→ **About this exercise**: Would you work out how many lines below include the word "export"? Only that number is wanted.

Stored data:
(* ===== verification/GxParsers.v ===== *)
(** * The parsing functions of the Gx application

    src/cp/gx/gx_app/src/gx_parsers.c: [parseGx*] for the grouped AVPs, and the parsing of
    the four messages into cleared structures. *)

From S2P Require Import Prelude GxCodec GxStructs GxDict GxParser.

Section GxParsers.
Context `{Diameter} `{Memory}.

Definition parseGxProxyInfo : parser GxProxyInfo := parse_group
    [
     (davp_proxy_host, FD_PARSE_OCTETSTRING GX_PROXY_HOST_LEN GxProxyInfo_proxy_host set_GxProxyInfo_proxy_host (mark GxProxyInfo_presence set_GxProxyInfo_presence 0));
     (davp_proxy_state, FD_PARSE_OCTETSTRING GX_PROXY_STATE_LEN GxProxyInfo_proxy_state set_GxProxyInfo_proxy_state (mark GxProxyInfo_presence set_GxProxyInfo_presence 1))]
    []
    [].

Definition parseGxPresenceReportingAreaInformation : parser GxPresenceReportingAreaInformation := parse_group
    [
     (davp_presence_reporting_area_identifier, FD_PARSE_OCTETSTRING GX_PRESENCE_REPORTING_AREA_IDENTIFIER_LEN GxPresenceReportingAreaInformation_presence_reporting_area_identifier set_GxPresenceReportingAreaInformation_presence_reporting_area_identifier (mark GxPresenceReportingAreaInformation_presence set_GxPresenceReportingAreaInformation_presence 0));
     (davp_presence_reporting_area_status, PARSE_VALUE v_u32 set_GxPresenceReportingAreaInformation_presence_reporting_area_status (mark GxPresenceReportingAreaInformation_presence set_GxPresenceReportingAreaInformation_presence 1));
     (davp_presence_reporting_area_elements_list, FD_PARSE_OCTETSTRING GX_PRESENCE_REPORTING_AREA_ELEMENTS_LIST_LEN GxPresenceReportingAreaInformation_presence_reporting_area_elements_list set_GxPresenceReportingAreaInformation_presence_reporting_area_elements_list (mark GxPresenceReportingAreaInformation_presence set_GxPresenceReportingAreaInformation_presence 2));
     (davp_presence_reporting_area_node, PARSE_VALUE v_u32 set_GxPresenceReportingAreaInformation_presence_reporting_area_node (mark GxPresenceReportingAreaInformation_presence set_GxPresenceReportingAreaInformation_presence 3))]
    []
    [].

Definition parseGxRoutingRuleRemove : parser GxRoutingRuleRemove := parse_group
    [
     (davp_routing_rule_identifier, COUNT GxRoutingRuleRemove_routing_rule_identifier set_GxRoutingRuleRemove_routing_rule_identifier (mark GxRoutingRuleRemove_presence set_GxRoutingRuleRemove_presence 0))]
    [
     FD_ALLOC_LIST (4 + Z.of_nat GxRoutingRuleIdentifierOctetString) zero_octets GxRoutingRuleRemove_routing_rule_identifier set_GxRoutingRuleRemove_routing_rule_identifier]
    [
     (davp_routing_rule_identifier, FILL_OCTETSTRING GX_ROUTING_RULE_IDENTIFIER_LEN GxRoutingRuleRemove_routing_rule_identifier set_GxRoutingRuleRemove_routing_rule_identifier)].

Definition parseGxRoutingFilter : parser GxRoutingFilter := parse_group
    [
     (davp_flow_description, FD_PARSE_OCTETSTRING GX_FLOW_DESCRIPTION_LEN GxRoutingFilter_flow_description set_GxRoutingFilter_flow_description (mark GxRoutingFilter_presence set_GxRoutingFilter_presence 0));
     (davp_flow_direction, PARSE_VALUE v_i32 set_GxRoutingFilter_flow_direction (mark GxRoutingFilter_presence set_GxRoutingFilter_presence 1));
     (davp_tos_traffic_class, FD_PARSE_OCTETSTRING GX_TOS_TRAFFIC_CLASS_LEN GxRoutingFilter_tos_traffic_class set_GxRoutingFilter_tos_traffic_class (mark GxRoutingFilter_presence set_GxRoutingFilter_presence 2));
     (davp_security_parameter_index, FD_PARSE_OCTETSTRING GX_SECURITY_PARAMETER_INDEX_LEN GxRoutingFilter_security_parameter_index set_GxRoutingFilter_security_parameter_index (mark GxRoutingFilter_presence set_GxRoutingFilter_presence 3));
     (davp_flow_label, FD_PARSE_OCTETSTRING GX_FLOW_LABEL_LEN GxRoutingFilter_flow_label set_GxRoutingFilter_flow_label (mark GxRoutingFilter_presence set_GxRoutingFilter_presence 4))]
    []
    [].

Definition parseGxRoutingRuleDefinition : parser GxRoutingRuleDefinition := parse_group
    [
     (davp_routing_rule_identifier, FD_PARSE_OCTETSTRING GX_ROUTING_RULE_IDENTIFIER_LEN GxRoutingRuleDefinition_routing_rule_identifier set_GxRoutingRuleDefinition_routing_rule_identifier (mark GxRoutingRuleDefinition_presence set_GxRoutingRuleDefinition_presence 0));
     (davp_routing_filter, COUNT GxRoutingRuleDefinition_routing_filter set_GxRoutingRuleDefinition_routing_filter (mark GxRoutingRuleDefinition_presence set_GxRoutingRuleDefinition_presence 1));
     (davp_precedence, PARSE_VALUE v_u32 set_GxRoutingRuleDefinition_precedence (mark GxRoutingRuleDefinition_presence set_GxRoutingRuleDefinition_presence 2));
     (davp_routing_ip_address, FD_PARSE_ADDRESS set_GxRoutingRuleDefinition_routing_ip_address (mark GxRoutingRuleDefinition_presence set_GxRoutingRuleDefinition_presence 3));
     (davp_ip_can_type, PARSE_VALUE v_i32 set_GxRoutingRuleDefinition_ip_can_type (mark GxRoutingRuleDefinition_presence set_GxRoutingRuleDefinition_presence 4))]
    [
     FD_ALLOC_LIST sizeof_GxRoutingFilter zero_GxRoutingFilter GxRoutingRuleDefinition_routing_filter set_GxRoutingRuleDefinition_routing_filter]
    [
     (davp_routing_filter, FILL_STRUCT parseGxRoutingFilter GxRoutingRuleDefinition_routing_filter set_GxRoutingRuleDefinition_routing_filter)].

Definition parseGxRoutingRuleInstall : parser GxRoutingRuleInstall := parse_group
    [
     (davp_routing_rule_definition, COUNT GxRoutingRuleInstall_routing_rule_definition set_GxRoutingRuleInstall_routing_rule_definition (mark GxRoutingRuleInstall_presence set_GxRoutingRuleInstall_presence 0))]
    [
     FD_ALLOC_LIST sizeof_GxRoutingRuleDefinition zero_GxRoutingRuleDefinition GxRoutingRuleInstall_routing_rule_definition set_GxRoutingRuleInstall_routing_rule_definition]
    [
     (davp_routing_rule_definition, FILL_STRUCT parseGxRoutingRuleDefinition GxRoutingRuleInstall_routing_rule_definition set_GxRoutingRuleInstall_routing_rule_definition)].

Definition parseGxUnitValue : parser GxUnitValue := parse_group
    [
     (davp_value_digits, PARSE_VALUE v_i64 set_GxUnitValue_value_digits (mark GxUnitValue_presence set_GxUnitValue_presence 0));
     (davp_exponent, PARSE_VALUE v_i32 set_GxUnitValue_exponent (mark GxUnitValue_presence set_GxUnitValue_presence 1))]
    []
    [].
--
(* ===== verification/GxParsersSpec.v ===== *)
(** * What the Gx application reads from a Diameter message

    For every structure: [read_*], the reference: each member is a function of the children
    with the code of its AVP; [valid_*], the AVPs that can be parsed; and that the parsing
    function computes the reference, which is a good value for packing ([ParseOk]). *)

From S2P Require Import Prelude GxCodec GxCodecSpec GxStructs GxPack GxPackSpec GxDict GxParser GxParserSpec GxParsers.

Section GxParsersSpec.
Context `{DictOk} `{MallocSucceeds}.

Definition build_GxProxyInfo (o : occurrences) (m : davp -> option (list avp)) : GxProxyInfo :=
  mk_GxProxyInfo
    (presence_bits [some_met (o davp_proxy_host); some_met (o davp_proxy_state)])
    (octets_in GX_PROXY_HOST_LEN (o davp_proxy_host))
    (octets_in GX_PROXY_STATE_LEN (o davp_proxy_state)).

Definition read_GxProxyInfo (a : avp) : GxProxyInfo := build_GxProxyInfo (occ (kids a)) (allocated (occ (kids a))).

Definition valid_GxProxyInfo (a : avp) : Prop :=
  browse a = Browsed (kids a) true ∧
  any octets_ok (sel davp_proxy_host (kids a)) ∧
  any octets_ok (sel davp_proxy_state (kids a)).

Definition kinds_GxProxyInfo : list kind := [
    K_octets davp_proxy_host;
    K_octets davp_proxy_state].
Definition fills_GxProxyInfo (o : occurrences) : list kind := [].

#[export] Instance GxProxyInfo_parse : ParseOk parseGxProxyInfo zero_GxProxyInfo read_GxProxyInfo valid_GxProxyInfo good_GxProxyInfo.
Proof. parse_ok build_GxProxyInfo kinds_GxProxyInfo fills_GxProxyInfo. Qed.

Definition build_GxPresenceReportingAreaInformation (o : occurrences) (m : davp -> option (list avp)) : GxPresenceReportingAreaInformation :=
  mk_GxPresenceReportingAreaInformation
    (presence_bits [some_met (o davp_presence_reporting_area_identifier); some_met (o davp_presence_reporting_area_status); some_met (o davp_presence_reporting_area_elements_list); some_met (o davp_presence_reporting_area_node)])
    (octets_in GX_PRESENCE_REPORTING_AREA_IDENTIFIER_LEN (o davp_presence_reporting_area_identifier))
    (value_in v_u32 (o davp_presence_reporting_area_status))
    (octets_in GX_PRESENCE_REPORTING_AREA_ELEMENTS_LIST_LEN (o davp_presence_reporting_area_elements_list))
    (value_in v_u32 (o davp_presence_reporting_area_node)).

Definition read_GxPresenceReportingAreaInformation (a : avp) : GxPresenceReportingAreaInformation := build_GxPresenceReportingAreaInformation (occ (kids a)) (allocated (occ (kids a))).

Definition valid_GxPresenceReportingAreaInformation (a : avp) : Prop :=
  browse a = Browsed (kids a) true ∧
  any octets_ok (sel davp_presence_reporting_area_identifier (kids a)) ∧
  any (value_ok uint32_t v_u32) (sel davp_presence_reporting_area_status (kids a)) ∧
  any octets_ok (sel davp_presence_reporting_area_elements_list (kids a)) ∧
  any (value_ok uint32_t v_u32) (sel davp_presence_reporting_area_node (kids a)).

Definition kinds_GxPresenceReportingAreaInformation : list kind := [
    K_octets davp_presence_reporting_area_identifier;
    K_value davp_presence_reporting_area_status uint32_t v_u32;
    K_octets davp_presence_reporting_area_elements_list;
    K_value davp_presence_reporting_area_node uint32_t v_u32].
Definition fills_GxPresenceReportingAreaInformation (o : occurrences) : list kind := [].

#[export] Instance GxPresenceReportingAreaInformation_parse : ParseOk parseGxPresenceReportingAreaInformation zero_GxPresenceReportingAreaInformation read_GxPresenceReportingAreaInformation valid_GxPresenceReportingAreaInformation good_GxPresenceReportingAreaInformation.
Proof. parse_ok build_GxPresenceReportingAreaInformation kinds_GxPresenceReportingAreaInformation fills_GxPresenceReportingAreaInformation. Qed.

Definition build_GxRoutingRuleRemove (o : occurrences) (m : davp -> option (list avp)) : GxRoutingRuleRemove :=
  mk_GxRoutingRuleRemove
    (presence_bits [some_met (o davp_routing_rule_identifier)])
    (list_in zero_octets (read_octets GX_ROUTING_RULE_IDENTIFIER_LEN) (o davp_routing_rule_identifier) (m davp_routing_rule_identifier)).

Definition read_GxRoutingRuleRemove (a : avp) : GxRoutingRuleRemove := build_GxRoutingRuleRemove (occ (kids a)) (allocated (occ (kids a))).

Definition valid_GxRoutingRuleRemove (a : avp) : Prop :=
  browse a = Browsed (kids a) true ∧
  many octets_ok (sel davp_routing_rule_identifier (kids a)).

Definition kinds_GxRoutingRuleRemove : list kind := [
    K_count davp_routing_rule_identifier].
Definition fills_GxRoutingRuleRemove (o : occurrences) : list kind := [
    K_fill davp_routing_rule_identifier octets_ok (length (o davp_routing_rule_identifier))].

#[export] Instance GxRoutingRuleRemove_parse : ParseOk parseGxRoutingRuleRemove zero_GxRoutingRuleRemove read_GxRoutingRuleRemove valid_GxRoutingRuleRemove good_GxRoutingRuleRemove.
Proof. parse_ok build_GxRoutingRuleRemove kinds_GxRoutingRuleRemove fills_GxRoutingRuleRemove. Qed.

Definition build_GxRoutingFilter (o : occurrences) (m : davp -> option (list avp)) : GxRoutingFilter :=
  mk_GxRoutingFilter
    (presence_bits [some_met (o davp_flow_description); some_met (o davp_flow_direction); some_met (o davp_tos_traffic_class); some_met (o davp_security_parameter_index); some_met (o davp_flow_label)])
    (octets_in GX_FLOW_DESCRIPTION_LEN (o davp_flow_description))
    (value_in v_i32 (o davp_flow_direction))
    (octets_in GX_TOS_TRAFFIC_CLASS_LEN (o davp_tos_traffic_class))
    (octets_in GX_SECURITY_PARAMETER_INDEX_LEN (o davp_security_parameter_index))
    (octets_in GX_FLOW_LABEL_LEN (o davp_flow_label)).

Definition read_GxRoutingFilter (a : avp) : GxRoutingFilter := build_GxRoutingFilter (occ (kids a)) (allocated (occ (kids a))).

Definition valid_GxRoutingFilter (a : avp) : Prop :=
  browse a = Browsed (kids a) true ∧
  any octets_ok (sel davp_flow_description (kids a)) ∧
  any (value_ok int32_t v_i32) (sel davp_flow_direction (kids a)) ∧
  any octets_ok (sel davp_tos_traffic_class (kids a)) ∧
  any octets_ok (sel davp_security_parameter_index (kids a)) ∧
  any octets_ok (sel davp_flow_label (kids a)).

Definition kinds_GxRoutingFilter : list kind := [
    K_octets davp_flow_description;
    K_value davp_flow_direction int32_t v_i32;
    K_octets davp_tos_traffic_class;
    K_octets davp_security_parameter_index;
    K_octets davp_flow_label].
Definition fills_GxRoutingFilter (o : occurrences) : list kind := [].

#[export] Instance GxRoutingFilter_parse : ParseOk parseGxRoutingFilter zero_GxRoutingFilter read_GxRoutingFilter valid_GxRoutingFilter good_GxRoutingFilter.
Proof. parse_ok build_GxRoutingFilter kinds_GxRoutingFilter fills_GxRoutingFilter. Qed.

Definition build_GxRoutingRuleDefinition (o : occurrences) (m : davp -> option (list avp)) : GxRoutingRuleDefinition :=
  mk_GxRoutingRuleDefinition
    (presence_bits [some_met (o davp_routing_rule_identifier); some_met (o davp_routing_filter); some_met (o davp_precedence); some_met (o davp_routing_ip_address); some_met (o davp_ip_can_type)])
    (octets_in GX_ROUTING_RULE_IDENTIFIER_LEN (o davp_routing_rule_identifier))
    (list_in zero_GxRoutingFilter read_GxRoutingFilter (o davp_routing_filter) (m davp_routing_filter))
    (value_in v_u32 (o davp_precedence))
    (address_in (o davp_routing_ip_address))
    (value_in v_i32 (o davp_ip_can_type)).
...
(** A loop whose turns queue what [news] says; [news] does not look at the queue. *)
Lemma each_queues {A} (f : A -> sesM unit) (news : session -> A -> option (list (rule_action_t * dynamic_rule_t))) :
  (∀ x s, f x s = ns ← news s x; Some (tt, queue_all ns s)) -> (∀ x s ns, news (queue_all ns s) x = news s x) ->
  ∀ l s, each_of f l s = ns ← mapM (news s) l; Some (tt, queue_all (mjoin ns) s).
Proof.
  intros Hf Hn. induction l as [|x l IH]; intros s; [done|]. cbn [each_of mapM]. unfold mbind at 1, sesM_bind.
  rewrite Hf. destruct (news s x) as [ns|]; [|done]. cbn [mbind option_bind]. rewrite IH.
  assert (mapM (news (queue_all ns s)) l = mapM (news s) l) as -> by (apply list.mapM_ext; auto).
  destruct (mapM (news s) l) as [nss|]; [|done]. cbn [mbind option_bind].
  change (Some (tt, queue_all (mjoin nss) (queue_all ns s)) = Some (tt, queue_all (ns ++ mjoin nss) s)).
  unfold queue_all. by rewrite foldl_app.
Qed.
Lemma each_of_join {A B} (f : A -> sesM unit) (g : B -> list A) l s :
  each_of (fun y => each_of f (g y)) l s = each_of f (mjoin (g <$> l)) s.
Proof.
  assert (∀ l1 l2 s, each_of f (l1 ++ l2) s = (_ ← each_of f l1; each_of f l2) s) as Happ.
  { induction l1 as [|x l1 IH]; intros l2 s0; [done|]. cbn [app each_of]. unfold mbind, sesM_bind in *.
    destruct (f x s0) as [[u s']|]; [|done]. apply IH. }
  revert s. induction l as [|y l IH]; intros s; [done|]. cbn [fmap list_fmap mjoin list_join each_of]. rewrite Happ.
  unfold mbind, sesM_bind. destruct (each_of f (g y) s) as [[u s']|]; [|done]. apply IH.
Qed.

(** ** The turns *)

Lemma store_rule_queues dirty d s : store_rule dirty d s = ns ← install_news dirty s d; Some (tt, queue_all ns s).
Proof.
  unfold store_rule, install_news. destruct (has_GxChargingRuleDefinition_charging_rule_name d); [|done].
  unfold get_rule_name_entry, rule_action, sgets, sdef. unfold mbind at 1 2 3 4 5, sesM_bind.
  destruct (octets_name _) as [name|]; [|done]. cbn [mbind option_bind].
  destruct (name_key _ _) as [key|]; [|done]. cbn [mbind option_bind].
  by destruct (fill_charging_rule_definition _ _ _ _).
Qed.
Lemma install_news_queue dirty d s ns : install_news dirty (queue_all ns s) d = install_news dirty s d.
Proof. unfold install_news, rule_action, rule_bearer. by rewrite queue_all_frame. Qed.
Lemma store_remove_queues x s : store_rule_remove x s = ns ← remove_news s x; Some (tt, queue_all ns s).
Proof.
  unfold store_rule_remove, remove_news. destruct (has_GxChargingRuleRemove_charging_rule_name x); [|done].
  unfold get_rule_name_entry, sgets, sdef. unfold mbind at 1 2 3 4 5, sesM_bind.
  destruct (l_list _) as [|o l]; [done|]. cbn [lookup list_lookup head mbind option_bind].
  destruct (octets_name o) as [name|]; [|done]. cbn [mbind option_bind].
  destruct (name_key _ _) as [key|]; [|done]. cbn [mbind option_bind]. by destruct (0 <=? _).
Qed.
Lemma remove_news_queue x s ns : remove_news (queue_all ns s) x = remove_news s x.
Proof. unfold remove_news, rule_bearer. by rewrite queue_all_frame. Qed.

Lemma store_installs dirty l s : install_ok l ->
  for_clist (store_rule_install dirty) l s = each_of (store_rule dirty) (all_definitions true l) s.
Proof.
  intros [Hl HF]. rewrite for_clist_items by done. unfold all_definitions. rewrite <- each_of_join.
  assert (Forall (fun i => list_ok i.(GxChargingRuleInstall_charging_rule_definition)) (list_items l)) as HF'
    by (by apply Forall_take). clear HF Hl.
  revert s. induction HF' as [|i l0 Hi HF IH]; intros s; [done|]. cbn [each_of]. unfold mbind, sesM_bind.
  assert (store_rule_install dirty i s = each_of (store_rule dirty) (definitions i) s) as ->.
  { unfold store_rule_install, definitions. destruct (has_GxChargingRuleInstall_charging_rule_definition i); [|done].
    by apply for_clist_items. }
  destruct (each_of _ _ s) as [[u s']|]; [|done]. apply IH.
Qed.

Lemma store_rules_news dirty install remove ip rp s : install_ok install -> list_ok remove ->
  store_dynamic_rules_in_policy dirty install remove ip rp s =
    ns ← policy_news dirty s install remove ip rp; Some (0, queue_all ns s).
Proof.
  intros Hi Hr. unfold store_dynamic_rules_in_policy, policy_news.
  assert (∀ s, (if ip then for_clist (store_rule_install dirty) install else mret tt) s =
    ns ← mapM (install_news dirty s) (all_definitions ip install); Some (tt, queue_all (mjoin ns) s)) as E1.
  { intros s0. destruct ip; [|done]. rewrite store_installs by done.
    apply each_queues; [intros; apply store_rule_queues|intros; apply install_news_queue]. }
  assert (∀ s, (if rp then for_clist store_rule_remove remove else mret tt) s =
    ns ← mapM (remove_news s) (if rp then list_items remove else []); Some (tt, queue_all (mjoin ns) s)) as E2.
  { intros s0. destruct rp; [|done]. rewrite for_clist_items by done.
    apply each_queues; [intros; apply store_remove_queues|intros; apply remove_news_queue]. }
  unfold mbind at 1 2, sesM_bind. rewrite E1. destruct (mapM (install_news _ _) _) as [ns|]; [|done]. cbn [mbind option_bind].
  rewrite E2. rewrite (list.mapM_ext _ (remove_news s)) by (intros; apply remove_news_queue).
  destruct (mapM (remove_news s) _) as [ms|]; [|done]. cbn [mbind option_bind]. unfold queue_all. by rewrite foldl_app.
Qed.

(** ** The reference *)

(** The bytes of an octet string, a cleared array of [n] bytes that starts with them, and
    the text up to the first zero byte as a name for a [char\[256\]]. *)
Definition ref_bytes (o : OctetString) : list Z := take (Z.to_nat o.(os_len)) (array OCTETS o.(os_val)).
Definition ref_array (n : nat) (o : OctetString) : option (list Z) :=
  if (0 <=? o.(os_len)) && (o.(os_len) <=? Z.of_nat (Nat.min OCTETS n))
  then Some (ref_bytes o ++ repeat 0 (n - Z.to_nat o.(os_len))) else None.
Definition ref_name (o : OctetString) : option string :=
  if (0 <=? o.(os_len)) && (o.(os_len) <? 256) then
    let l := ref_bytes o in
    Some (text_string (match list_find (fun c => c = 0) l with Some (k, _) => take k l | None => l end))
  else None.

→ **Solution to the exercise**: 4